Voici, pour la période couvrant le mois de février 2017, notre sélection de contenus parus en anglais, sélectionnés pour la plupart dans des revues scientifiques, et portant sur la périnatalité ou le développement de l’enfant. Vous trouverez, pour chaque focus, un titre de notre composition, le lien vers la ou les source(s) puis un résumé traduit du ou des article(s) mis en ligne sur le sujet.

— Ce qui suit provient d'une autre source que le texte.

Lemma ToNumber_printable (v : JsValue) :
  (printable v = true -> exists n, ToNumber v = Ok n)
  /\ (printable v = false ->
      ToNumber v = Throw "TypeError: Cannot convert object to primitive value").
Proof.
  destruct (ToString_printable v) as [H1 H0]. split.
  - intros Hp. destruct (H1 Hp) as (s & Es).
    destruct v as [|[]| | | | |]; cbn [ToNumber]; eauto; rewrite Es; cbn [bind]; eauto.
  - intros Hp. specialize (H0 Hp).
    destruct v; try discriminate; cbn [ToNumber]; rewrite H0; reflexivity.
Qed.

(** The comparison returns when both values are printable. *)
Lemma compare_op_returns (op : string) (actual value : JsValue) :
  printable actual = true -> printable value = true ->
  exists pass, RuleEngine.compare_op op actual value = Ok pass.
Proof.
  intros Ha Hv. unfold RuleEngine.compare_op, RuleEngine.compare_numbers.
  destruct (proj1 (ToNumber_printable actual) Ha) as (a & ->).
  destruct (proj1 (ToNumber_printable value) Hv) as (b & ->).
  destruct (proj1 (ToString_printable value) Hv) as (s & ->).
  cbn [bind].
  repeat match goal with
         | |- context [if ?c then _ else _] => destruct c; eauto
         end;
    destruct actual; eauto.
Qed.

Lemma assoc_In {A : Type} (k : string) (o : list (string * A)) (v : A) :
  assoc k o = Some v -> In (k, v) o.
Proof.
  induction o as [|[k' v'] o IH]; [discriminate|]. cbn [assoc].
  destruct (String.eqb k k') eqn:E.
  - intros H. inversion H; subst. apply String.eqb_eq in E. subst. left. reflexivity.
  - intros H. right. apply IH. exact H.
Qed.

Lemma evaluateCondition_returns (actionData : JsObject) (cond : Condition.t) :
  printable (Condition.value cond) = true ->
  (forall k v, In (k, v) actionData -> printable v = true) ->
  exists r, RuleEngine.evaluateCondition actionData cond = Ok r.
Proof.
  intros Hv Ha. unfold RuleEngine.evaluateCondition, get.
  destruct (assoc (Condition.field cond) actionData) as [actual|] eqn:E.
  - pose proof (Ha _ _ (assoc_In _ _ _ E)) as Hp.
    destruct (compare_op_returns (Condition.op cond) actual (Condition.value cond) Hp Hv)
      as (pass & Ec).
    destruct actual; eauto; rewrite Ec; cbn [bind]; eauto.
  - destruct (inherited (Condition.field cond)); [|eauto].
    destruct (compare_op_returns (Condition.op cond) (JNative (Condition.field cond))
                (Condition.value cond) eq_refl Hv) as (pass & ->).
    cbn [bind]. eauto.
Qed.

Lemma Array_map_length {A B : Type} (f : A -> Result B) (l : list A) (ys : list B) :
  Array_map f l = Ok ys -> List.length ys = List.length l.
Proof.
  revert ys. induction l as [|x l IH]; intros ys H; cbn [Array_map] in H.
  - inversion H. reflexivity.
  - destruct (f x) as [y|]; cbn [bind] in H; [|discriminate].
    destruct (Array_map f l) as [ys'|]; cbn [bind] in H; [|discriminate].
    inversion H. cbn [List.length]. rewrite (IH ys' eq_refl). reflexivity.
Qed.

Lemma Array_map_returns {A B : Type} (f : A -> Result B) (l : list A) :
  (forall x, In x l -> exists y, f x = Ok y) ->
  exists ys, Array_map f l = Ok ys.
Proof.
  induction l as [|x l IH]; intros H; cbn [Array_map]; [eauto|].
  destruct (H x (or_introl eq_refl)) as (y & ->). cbn [bind].
  destruct IH as (ys & ->); [intros x' Hx'; apply H; right; exact Hx'|].
  cbn [bind]. eauto.
Qed.

(** What [evaluateRule] returns, when it returns, is the aggregate of one
    result per condition. *)
Lemma evaluateRule_Ok (conditions : list Condition.t) (actionData : JsObject)
    (e : RuleEngine.RuleEvaluation) :
  RuleEngine.evaluateRule conditions actionData = Ok e ->
  Array_map (RuleEngine.evaluateCondition actionData) conditions
  = Ok (RuleEngine.evaluation e)
  /\ e = RuleEngine.aggregate (RuleEngine.evaluation e)
  /\ List.length (RuleEngine.evaluation e) = List.length conditions.
Proof.
  unfold RuleEngine.evaluateRule. intros H.
  destruct (Array_map _ conditions) as [results|] eqn:E; cbn [bind] in H;
    [|discriminate].
  inversion H; subst e; clear H. cbn [RuleEngine.aggregate RuleEngine.evaluation].
  repeat split. apply (Array_map_length _ _ _ E).
Qed.

(** C5.  [evaluateRule] does not return on every condition list and action
    record: comparing with '<' an action value that is an array holding an
    object with a member [toString] of its own makes [Number(actual)] throw
    a [TypeError], which leaves [evaluateRule]. *)
Theorem evaluateRule_throws_on_conversion :
  RuleEngine.evaluateRule
    [Condition.mk "x" "<" (JNum (num_of_Z 1))]
    [("x", JArr [JObj [("toString", JNum (num_of_Z 1))]])]
  = Throw "TypeError: Cannot convert object to primitive value".
Proof. reflexivity. Qed.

Controverse au sujet du label « maternité amie des bébés »

Jama Pediatrics
Le JAMA Pediatrics relaie une controverse concernant le label « Maternité amie des bébés ». Fin 2016, trois experts ont en effet estimé que les règles imposées par le cahier des charges censé être respecté par les maternités adhérentes n’avaient pas forcément fait l’objet d’études suffisamment rigoureuses et que pour certaines de ces règles, les risques pouvaient être supérieurs aux bénéfices escomptés. Ils pointaient en tous cas que les commandements du label « ami des bébés » pouvaient se révéler contradictoires avec les préconisations concernant la sécurité des nouveaux-nés.

Dans le viseur de ces médecins, l’étape 4, qui préconise le peau-à-peau immédiatement après la naissance pour favoriser la première mise au sein. Si la littérature a mis en évidence les indubitables effets positifs de cette pratique, elle a aussi soulevé des risques de « collapsus postnatal », un malaise inattendu du bébé, parfois mortel. Les auteurs de cet article publié fin 2016 estimaient que le peau-à-peau dans les premières heures devrait se faire sous la supervision du personnel médical, ce qui est rarement le cas. Ils assuraient aussi que l’insistance sur la proximité de l’enfant pendant son sommeil avec sa mère, notamment la nuit, toujours pour favoriser l’allaitement, se traduisait à la maternité par un partage du lit de la mère. Or, notaient-ils, cette pratique est très dangereuse à l’hôpital où les lits ne sont pas conçus pour un co-sleeping sécurisé (le bébé peut tomber) . Les mères risquent également de reproduire ces pratiques à risque au domicile. Ces médecins contestaient également le bannissement de la supplémentation avec du lait non maternel, estimant que cette supplémentation peut avoir un intérêt médical et n’obère pas forcément l’allaitement. Ils déploraient aussi le rejet de la tétine qui viendrait perturber le démarrage de l’allaitement. Les études ont en effet montré que l’usage de la tétine constituait un facteur de prévention de la mort inattendue du nourrisson. Ces experts reprochaient en tous cas au programme « Ami des bébés » une conception trop dogmatique de l’allaitement.